PROBLEM DESCRIPTION: From the data below, repeat exactly the lines from the line with "Definition sort (l" to the line with "Ok (edgeData, maxEdge).", both included.

TASK INPUT:
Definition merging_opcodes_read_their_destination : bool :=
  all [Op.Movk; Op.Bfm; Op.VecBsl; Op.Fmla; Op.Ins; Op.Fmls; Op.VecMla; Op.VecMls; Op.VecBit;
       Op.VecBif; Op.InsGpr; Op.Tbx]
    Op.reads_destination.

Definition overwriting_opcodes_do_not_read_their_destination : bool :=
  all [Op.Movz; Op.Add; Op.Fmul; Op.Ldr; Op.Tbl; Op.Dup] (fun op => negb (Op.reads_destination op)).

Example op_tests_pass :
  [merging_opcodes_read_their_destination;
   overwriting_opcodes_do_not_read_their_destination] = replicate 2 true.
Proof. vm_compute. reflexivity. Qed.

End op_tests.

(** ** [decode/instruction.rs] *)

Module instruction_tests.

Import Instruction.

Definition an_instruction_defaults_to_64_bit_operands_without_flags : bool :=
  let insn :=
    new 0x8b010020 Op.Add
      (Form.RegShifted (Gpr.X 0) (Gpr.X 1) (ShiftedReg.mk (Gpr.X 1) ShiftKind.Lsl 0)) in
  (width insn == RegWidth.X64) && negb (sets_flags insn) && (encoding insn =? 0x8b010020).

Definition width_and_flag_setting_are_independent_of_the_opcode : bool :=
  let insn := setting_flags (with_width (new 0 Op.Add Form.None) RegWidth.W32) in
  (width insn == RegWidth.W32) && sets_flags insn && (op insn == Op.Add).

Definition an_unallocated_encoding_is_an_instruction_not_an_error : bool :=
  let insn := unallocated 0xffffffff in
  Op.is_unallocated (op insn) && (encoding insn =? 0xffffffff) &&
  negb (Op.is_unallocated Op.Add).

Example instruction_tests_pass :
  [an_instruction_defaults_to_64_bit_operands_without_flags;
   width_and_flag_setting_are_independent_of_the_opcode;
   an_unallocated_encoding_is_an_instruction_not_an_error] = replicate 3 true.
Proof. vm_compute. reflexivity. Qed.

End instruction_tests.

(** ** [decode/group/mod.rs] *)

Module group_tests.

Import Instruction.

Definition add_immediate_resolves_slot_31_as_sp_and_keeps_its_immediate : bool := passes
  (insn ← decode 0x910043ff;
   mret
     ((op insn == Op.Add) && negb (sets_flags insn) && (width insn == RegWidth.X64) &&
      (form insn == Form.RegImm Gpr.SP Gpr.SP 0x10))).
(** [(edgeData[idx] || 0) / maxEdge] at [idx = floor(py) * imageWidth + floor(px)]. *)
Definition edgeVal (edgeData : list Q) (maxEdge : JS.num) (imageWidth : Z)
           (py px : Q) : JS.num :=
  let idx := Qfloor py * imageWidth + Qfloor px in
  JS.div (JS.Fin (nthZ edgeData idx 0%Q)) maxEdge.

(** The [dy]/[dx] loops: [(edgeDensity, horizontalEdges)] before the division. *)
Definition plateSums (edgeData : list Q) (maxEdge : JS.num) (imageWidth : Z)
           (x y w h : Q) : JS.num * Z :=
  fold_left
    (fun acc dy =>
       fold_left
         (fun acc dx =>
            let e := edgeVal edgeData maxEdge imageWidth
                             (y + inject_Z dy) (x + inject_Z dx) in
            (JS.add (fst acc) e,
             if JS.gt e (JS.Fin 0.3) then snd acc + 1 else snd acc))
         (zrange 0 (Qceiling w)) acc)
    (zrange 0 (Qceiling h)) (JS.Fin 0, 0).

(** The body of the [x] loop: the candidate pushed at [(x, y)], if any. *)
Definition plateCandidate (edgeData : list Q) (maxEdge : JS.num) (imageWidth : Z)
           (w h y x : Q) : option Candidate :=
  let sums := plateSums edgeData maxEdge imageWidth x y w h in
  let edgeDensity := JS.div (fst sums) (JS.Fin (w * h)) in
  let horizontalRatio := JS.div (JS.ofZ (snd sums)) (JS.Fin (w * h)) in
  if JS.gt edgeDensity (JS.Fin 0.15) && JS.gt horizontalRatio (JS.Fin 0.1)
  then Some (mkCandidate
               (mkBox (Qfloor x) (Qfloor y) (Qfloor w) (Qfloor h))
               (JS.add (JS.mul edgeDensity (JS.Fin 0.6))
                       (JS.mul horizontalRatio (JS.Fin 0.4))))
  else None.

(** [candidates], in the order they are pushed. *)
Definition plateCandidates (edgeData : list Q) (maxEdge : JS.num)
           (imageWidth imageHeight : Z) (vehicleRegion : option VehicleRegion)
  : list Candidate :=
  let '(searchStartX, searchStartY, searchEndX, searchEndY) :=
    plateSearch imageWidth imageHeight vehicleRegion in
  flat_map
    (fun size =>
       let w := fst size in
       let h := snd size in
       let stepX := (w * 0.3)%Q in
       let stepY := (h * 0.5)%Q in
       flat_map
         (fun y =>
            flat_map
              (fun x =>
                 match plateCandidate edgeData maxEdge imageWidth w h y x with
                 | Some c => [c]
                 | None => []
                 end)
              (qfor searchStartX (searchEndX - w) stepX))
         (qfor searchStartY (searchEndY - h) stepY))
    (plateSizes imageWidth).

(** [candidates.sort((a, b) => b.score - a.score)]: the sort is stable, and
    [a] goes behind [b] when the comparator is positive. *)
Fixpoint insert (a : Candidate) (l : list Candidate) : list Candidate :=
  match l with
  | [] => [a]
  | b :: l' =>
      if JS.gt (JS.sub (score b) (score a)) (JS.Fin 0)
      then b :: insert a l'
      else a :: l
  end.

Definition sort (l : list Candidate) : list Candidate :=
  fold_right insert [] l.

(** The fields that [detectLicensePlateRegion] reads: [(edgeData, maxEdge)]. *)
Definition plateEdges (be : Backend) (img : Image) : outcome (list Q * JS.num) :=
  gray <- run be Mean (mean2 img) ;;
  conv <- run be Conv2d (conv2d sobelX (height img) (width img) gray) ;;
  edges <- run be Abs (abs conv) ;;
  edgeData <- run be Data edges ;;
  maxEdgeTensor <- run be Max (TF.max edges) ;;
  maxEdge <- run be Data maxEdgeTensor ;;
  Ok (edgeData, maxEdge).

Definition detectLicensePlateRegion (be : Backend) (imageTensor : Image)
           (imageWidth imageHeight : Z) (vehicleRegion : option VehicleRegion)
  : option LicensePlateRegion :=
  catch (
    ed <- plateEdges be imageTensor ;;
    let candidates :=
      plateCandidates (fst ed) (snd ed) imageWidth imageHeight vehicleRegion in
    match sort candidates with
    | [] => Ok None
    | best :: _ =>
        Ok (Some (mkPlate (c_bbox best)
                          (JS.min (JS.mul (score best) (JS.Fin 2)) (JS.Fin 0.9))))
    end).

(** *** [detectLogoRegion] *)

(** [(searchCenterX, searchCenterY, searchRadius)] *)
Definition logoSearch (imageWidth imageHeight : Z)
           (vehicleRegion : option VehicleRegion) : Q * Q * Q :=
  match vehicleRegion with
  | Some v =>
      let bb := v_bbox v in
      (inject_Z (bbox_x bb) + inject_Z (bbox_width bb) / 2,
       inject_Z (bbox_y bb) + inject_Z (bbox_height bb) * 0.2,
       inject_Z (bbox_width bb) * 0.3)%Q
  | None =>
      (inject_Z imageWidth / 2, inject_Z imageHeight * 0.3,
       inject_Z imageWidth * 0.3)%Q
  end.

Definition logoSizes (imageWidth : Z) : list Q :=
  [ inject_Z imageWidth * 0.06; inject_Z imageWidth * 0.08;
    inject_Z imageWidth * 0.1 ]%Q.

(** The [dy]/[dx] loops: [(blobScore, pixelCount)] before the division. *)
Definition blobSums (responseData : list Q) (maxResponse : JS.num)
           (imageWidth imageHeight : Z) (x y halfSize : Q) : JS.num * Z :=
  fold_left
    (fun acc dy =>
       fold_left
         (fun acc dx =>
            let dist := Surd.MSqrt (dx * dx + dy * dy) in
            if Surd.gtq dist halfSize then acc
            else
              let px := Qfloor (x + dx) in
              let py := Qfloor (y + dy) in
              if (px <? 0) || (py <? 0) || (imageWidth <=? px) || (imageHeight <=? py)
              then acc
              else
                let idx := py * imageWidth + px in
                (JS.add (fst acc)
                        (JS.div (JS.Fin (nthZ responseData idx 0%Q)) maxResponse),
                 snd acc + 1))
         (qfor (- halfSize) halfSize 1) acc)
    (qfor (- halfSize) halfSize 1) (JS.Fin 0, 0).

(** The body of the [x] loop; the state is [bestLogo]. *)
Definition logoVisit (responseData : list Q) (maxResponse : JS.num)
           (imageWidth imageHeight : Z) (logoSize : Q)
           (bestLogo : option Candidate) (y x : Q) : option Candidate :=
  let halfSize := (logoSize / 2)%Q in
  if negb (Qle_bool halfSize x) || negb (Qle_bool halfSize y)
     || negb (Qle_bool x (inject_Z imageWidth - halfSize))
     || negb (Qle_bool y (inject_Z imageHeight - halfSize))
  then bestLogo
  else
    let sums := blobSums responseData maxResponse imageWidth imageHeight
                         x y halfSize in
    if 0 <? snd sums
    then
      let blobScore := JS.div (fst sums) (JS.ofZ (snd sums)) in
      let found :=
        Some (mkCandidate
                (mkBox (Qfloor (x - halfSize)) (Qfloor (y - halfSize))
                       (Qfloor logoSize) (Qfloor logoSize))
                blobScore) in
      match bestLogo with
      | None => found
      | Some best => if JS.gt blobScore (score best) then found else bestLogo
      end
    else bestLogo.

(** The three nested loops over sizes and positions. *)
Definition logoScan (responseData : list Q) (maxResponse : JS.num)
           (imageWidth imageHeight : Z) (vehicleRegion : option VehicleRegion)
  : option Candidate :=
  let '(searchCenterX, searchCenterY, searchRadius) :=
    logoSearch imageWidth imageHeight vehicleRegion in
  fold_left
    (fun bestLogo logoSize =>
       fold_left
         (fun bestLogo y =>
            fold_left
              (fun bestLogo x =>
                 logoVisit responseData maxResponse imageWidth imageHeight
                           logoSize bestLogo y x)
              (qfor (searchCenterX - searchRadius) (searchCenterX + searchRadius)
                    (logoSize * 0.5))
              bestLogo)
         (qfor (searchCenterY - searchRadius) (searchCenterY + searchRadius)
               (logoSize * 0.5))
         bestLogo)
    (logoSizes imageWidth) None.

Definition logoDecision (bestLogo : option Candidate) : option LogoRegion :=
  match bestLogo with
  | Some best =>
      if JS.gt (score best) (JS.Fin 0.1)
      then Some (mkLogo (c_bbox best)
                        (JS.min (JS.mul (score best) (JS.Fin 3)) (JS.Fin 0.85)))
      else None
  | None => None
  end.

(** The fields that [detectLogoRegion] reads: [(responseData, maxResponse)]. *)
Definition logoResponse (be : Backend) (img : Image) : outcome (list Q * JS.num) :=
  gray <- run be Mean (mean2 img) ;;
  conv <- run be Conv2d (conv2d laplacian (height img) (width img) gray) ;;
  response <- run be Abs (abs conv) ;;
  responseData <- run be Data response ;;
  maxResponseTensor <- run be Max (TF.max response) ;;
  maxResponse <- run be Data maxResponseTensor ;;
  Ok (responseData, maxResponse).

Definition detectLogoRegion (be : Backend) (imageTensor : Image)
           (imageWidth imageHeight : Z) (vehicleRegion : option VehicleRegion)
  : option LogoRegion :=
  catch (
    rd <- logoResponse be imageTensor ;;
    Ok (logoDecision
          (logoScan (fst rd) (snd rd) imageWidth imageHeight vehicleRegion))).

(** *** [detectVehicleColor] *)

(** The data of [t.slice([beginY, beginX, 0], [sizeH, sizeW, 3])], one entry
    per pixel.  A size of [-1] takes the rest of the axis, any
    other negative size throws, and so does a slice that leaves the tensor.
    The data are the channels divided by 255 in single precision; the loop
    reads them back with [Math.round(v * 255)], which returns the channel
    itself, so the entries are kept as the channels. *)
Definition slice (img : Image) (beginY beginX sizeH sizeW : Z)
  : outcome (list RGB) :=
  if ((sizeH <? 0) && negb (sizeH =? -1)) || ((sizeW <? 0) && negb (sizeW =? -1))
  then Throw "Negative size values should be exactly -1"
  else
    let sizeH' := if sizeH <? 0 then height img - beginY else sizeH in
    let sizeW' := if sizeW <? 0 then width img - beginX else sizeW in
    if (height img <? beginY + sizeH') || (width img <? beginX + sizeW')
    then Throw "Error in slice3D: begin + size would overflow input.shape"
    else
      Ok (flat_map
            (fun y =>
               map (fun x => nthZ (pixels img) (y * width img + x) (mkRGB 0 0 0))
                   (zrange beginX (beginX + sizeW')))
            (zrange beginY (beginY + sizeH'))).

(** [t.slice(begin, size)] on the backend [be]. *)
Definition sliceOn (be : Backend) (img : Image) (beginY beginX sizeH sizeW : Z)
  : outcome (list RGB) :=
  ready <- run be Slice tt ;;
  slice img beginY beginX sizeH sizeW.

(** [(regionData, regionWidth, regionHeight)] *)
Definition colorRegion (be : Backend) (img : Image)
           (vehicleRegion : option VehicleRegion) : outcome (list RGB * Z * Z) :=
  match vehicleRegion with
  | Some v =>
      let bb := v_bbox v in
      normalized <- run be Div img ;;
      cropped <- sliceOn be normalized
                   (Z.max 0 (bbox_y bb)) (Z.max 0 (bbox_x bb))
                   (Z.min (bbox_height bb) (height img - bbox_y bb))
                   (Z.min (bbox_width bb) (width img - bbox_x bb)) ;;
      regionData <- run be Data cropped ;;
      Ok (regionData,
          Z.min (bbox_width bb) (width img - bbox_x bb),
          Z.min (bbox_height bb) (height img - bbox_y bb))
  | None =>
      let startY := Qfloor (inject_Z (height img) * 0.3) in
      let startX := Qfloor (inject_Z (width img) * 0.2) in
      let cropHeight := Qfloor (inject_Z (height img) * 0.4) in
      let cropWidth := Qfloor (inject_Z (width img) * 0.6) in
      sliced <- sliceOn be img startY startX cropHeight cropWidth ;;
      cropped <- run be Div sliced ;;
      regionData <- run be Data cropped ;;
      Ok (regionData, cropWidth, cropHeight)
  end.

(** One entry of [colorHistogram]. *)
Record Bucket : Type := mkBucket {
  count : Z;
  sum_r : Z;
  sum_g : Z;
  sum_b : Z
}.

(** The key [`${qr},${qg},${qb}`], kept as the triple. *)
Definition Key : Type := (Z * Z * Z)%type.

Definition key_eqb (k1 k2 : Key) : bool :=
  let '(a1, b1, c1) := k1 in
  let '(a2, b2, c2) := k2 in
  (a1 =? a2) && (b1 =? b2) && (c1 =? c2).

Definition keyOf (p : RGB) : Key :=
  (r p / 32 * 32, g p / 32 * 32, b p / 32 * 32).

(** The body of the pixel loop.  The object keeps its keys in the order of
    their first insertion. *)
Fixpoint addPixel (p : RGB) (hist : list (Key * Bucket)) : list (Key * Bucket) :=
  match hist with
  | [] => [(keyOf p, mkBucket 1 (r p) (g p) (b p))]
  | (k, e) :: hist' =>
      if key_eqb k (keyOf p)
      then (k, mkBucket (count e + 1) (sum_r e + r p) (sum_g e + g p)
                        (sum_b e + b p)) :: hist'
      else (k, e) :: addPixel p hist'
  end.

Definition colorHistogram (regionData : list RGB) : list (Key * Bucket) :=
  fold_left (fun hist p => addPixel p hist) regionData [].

SOLUTION TO THE PROBLEM:
Definition sort (l : list Candidate) : list Candidate :=
  fold_right insert [] l.

(** The fields that [detectLicensePlateRegion] reads: [(edgeData, maxEdge)]. *)
Definition plateEdges (be : Backend) (img : Image) : outcome (list Q * JS.num) :=
  gray <- run be Mean (mean2 img) ;;
  conv <- run be Conv2d (conv2d sobelX (height img) (width img) gray) ;;
  edges <- run be Abs (abs conv) ;;
  edgeData <- run be Data edges ;;
  maxEdgeTensor <- run be Max (TF.max edges) ;;
  maxEdge <- run be Data maxEdgeTensor ;;
  Ok (edgeData, maxEdge).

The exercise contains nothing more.